Pero en estos retratos (Ah!, milagros de las viejas técnicas!) se está y, además se está vivo. Hermosa paradoja que Gabriel ha sabido evidenciar y retener con su cámara en un intento de objetivar al sujeto que a sí mismo se objectualiza, o mejor aún, se hace estatua, en un duro y lento duelo contra el Tiempo. Porque en esa técnica rudimentaria que exige posar impasiblemente durante largos minutos (dando tiempo al Tiempo), en esa resistencia contra la discontinuidad, los rostros en pura duración parecen decir: "¡Mira, aquí no ha pasado nada!"; y, por un momento, esa negación de la velocidad, ese súbito marasmo del Tiempo, nos hace descubrir sus falsos mecanismos de relojería, su desnudez última, su extrema idealidad. Y así los rostros fustigados por su látigo, verdadero "flagellum Dei", se vuelven contra él en una inquietante mirada sin fin, nimbados por un aura que palpita, como nos diría Walter Benjamin.

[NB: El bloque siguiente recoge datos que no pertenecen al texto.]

(* ===== verification/UvLink.v ===== *)
(** * Chains of links (deps/uv_link_t: src/uv_link_t.c, src/defaults.c,
    src/uv_link_source_t.c, src/uv_link_observer_t.c, include/uv_link_t.h)

    A connection is a chain of links, from the source (a libuv stream) over the TLS
    link to the client's link.  Links live in a heap [links]; a method table is named
    by its [kind] and looked up in [vt], so the functions of uv_link_t.c, which call
    through the tables, and the methods, which call the functions of uv_link_t.c, are
    defined against each other without recursion; a client file ties the knot.  libuv's
    stream functions are actions of the log with a result chosen by [uv_rc]. *)
From S2P Require Import Prelude.
From stdpp Require Import base list gmap numbers.
From Stdlib Require Import ZArith Lia.
Open Scope Z_scope.

Definition lid : Type := Z.

(** The method tables of the program: the source, an observer, the TLS link, and
    those of the clients. *)
Inductive kind := KSource | KObserver | KTls | KUser (k : Z).
#[export] Instance kind_eq_dec : EqDecision kind.
Proof. solve_decision. Defined.

(** [alloc_cb] and [read_cb]: the defaults of uv_link_init, or the override of a table,
    or callbacks an application set. *)
Inductive link_cb := CbDef | CbOf (k : kind) | CbApp (cb : Z).

(** [uv_link_close_cb]: [uv_link_close_join], or a callback of a client. *)
Inductive close_cb_t := CJoin | CCall (cb : Z).

(** [UV_LINK_FIELDS] *)
Record uv_link_s := mklink {
  parent : option lid;
  child : option lid;
  alloc_cb : option link_cb;
  read_cb : option link_cb;
  methods : kind;
  saved_alloc_cb : option link_cb;
  saved_read_cb : option link_cb;
  err_prefix : Z;
  close_depth : Z;
  close_waiting : Z;
  saved_close_cb : option close_cb_t;
  pending_close_source : option lid;
}.
#[export] Instance uv_link_upd : Updatable uv_link_s := fun l =>
  mklink (parent l) (child l) (alloc_cb l) (read_cb l) (methods l) (saved_alloc_cb l)
    (saved_read_cb l) (err_prefix l) (close_depth l) (close_waiting l) (saved_close_cb l)
    (pending_close_source l).

(** The fields [uv_link_source_t] adds. *)
Record uv_link_source_s := mksource {
  stream : option Z;
  src_close_cb : option close_cb_t;
  close_source : option lid;
}.
#[export] Instance uv_link_source_upd : Updatable uv_link_source_s := fun s =>
  mksource (stream s) (src_close_cb s) (close_source s).

(** A libuv stream handle: its [data] field and whether [uv_close] was called. *)
Record uv_stream_s := mkstream { st_data : option lid; st_closing : bool }.
#[export] Instance uv_stream_upd : Updatable uv_stream_s := fun s => mkstream (st_data s) (st_closing s).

Hemos, pues, de agradecer la renuncia expresa de Gabriel a caer en la Alta Tecnología que hoy domina el Mercado, tanto el Audiovisual como el de nuestras vidas (¡cada vez más audiovisuales!). Agradecerle esa contención, esa viva resistencia contra el despilfarro de las mil posturas por minutos; acertar de un solo y lento disparo en el corazón del Tiempo. Retomar de nuevo aquellos viejos artilugios y técnicas de antaño que por extraños azares (quizá el de su propia imperfección sobre todo) logran mejor que esa "natural espontaneidad" de la fotografía moderna acercarse al imposible misterio del tiempo de nuestras vidas.